▶ **INSTRUCTIONS TO FOLLOW**:
Which lines in the records below hold the word "mstate"? Copy each of them.

▶ **SUPPLIED MATERIAL**:

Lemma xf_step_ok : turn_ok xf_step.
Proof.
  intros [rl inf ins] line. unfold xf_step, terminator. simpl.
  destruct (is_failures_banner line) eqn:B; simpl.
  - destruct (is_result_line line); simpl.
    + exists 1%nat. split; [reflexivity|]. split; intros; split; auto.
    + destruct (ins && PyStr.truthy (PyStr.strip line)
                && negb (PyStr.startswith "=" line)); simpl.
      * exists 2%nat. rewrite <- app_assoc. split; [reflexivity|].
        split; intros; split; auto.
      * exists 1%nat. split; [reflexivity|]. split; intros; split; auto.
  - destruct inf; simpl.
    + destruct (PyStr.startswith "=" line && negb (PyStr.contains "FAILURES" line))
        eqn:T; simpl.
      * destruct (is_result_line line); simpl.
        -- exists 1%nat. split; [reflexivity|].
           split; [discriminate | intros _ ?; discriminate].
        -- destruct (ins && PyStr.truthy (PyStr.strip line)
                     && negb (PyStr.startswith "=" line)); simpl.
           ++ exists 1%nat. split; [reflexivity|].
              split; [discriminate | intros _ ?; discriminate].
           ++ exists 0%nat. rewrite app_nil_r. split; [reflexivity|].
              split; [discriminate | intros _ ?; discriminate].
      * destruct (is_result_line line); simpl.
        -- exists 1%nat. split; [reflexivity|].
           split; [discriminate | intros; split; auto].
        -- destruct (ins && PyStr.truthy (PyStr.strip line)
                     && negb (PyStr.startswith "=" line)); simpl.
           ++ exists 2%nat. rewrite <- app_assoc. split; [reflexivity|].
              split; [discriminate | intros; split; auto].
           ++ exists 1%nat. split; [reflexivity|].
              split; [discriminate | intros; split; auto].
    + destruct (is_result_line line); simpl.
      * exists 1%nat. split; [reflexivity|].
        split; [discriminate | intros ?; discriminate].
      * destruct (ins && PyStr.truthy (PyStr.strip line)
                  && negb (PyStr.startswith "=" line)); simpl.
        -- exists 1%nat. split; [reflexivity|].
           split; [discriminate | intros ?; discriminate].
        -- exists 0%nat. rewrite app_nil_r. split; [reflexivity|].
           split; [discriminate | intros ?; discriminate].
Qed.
--
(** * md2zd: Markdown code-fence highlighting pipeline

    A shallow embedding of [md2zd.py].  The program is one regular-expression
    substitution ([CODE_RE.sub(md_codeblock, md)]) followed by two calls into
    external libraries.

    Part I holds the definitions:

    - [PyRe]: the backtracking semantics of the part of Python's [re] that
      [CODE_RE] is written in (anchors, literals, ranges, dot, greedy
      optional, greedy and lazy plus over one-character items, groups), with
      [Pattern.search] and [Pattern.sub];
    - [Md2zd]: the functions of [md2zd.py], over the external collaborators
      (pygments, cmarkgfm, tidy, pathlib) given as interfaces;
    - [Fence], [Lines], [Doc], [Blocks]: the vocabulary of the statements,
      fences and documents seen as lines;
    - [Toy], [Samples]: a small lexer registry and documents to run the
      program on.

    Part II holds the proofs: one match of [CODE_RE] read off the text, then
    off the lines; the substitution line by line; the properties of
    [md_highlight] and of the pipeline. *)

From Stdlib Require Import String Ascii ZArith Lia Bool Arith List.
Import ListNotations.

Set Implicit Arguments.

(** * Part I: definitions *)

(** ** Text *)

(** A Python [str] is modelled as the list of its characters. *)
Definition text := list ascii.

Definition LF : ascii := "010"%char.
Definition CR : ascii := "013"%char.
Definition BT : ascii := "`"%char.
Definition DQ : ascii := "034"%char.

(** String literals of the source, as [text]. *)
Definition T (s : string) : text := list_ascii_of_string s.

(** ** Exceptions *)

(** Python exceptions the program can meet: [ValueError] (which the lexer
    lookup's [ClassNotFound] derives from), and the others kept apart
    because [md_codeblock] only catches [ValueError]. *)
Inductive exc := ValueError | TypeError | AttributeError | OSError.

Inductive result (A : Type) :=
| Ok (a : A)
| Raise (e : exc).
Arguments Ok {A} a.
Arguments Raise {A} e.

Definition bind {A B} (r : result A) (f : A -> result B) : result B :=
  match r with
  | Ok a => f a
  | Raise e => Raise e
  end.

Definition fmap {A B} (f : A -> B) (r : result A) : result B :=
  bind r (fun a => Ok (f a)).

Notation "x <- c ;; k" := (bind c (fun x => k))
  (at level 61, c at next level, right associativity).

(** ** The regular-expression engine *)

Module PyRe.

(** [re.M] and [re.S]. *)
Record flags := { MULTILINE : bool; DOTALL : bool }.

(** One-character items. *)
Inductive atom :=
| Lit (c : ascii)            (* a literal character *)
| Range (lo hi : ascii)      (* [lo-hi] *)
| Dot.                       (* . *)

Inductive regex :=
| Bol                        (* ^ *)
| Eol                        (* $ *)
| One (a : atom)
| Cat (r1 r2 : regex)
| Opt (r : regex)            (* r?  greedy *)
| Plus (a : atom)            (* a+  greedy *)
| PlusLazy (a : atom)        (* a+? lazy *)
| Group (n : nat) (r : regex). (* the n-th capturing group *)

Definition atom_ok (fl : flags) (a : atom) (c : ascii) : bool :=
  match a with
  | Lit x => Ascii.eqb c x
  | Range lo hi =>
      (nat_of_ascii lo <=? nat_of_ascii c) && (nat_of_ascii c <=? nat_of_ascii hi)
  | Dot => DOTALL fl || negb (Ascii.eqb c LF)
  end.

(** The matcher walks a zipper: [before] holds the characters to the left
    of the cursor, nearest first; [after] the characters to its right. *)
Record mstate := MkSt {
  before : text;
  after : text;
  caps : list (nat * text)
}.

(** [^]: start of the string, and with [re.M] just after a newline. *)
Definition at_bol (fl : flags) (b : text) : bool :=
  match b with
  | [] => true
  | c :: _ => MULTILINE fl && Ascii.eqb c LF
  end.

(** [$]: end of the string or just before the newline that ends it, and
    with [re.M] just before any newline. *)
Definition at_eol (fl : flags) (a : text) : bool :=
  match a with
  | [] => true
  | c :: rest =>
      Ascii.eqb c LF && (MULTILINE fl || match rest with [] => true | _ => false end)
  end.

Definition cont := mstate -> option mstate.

▶ **RESPONSE BELOW**:
Record mstate := MkSt {
Definition cont := mstate -> option mstate.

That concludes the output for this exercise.